_INPUT FOR THIS TASK_
(** The checks of [accept_invitation] up to the first change: the invitation, and the email
    of the new member. *)
Definition check_invitation (code_hash : string) (identity : ExternalIdentity) (now : Z)
    : tx (Invitation * option string) :=
  let* found := query (λ d, select_one (λ r, String.eqb (iv_code_hash r) code_hash)
    (db_invitations d)) in
  let* row := require found (Conflict "an invitation is required") in
  let* inv := lift (invitation_from_row row) in
  check (is_none (in_consumed_at inv)) (Conflict "the invitation was already used");;
  check (now <? in_expires_at inv) (Conflict "the invitation has expired");;
  let* authority := attempt (check_authority (Some (in_created_by inv)) None (Some (in_role inv))) in
  check (is_ok authority) (Conflict "the invitation is no longer valid; ask for a new one");;
  let '(matches, email) := invitation_matches inv identity in
  check matches (Conflict "the invitation is for a different identity or an unverified email");;
  let* linked := query (λ d, select_one (is_identity (ei_provider identity) (ei_subject identity))
    (db_identities d)) in
  check (is_none linked) (Conflict "this identity already belongs to a user");;
  for_each check_email_free (ei_verified_emails identity);;
  ret (inv, email).

Definition accept_invitation (org code_hash : string) (identity : ExternalIdentity)
    (user_id : string) (now : Z) : tx Principal :=
  check_org org;;
  let* (inv, email) := check_invitation code_hash identity now in
  insert_principal (mk_NewPrincipal user_id "user" (ei_name identity) email (in_role inv))
    (Some (in_created_by inv));;
  insert_identity (mk_IdentityRow (ei_provider identity) (ei_subject identity) user_id
    (ei_login identity) email now);;
  execute (upd_invitations (update (is_invitation (in_id inv)) (consume_invitation_row now user_id)));;
  let audit := audit_accepted org user_id "POST"
    ("/orgs/" +:+ org +:+ "/invitations/" +:+ in_id inv) "invitation.accept" in
  audit_in (mk_AuditIntent (ai_org audit) (ai_actor audit) (ai_request_id audit) (ai_method audit)
    (ai_path audit) (ai_action audit) (Some user_id) (ai_outcome audit) (ai_status_code audit)
    (ai_reason audit));;
  require_principal user_id.

(** *** Applications and environment types, as listed *)

Definition apps (org : string) : tx (list AppRow) :=
  check_org org;; query (λ d, sort_by_key ap_id (db_apps d)).

Definition app (org id : string) : tx (option AppRow) :=
  let* l := apps org in ret (find (λ a, String.eqb (ap_id a) id) l).

Definition app_env_types (org app : string) : tx (list string) :=
  check_org org;;
  query (λ d, bs_of_list (en_type <$> select (λ e, String.eqb (en_app e) app) (db_envs d))).

Definition env_types (org : string) : tx (list EnvTypeRow) :=
  check_org org;; query (λ d, sort_by_key et_id (db_env_types d)).

Definition env_type (org id : string) : tx (option EnvTypeRow) :=
  let* l := env_types org in ret (find (λ t, String.eqb (et_id t) id) l).

(** *** Roles *)

Definition is_app_role (app principal : string) (r : AppRoleRow) : bool :=
  String.eqb (ar_app r) app && String.eqb (ar_principal r) principal.

Definition has_app (id : string) (d : Db) : bool := existsb (λ a, String.eqb (ap_id a) id) (db_apps d).
Definition has_env_type (id : string) (d : Db) : bool :=
  existsb (λ t, String.eqb (et_id t) id) (db_env_types d).

(** [INSERT INTO app_roles ... ON CONFLICT DO UPDATE SET role]. *)
Definition upsert_app_role (app principal : string) (role : AppRole) : tx unit :=
  let* old := query (λ d, existsb (is_app_role app principal) (db_app_roles d)) in
  if old then
    execute (upd_app_roles (update (is_app_role app principal)
      (λ r, mk_AppRoleRow (ar_app r) (ar_principal r) (app_role_as_str role))))
  else
    insert_row db_app_roles upd_app_roles (λ _, true) (λ _, true)
      (λ d, has_app app d && has_principal principal d)
      (mk_AppRoleRow app principal (app_role_as_str role)).

Definition set_app_role (org app principal : string) (role : AppRole) (audit : AuditIntent)
    : tx unit :=
  check_org org;;
  check_app_authority (ai_actor audit) app;;
  let* _ := require_principal principal in
  upsert_app_role app principal role;;
  audit_in audit.

Definition remove_app_role (org app principal : string) (audit : AuditIntent) : tx unit :=
  check_org org;;
  check_app_authority (ai_actor audit) app;;
  let* n := query (λ d, select (is_app_role app principal) (db_app_roles d)) in
  execute (upd_app_roles (delete_rows (is_app_role app principal)));;
  check (negb (Nat.eqb (length n) 0))
    (NotFound ("role of " +:+ quoted principal +:+ " on " +:+ quoted app));;
  audit_in audit.

Definition app_roles (org app : string) : tx (list (string * AppRole)) :=
  check_org org;;
  query (λ d, filter_map (λ r, (λ role, (ar_principal r, role)) <$> app_role_parse (ar_role r))
    (sort_by_key ar_principal (select (λ r, String.eqb (ar_app r) app) (db_app_roles d)))).

Definition is_env_type_role (env_type principal : string) (r : EnvTypeRoleRow) : bool :=
  String.eqb (er_env_type r) env_type && String.eqb (er_principal r) principal.

(** [INSERT INTO env_type_roles ... ON CONFLICT DO NOTHING]. *)
Definition insert_env_type_role (env_type principal : string) : tx unit :=
  let* old := query (λ d, existsb (is_env_type_role env_type principal) (db_env_type_roles d)) in
  if old then ret tt
  else insert_row db_env_type_roles upd_env_type_roles (λ _, true) (λ _, true)
    (λ d, has_env_type env_type d && has_principal principal d)
    (mk_EnvTypeRoleRow env_type principal "deployer").

Definition set_env_type_role (org env_type principal : string) (audit : AuditIntent) : tx unit :=
  check_org org;;
  check_admin_authority (ai_actor audit);;
  let* _ := require_principal principal in
  insert_env_type_role env_type principal;;
  audit_in audit.

Definition remove_env_type_role (org env_type principal : string) (audit : AuditIntent) : tx unit :=
  check_org org;;
  check_admin_authority (ai_actor audit);;
  let* n := query (λ d, select (is_env_type_role env_type principal) (db_env_type_roles d)) in
  execute (upd_env_type_roles (delete_rows (is_env_type_role env_type principal)));;
  check (negb (Nat.eqb (length n) 0))
    (NotFound ("role of " +:+ quoted principal +:+ " on " +:+ quoted env_type));;
  audit_in audit.

Definition env_type_roles (org env_type : string) : tx (list string) :=
  check_org org;;
  query (λ d, er_principal <$> sort_by_key er_principal
    (select (λ r, String.eqb (er_env_type r) env_type) (db_env_type_roles d))).

(** *** The audit log *)

(** The [LIKE] pattern of a path prefix: its wildcards escaped. *)
Definition prefix_pattern (p : string) : string :=
  replace "_" (String backslash "_") (replace "%" (String backslash "%")
    (replace (str1 backslash) (String backslash (str1 backslash)) p)) +:+ "%".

_WHAT YOU WILL DO_
Filter the data for the string "option" and copy every line that has it.

_TASK RESULT_
    : tx (Invitation * option string) :=
Definition app (org id : string) : tx (option AppRow) :=
Definition env_type (org id : string) : tx (option EnvTypeRow) :=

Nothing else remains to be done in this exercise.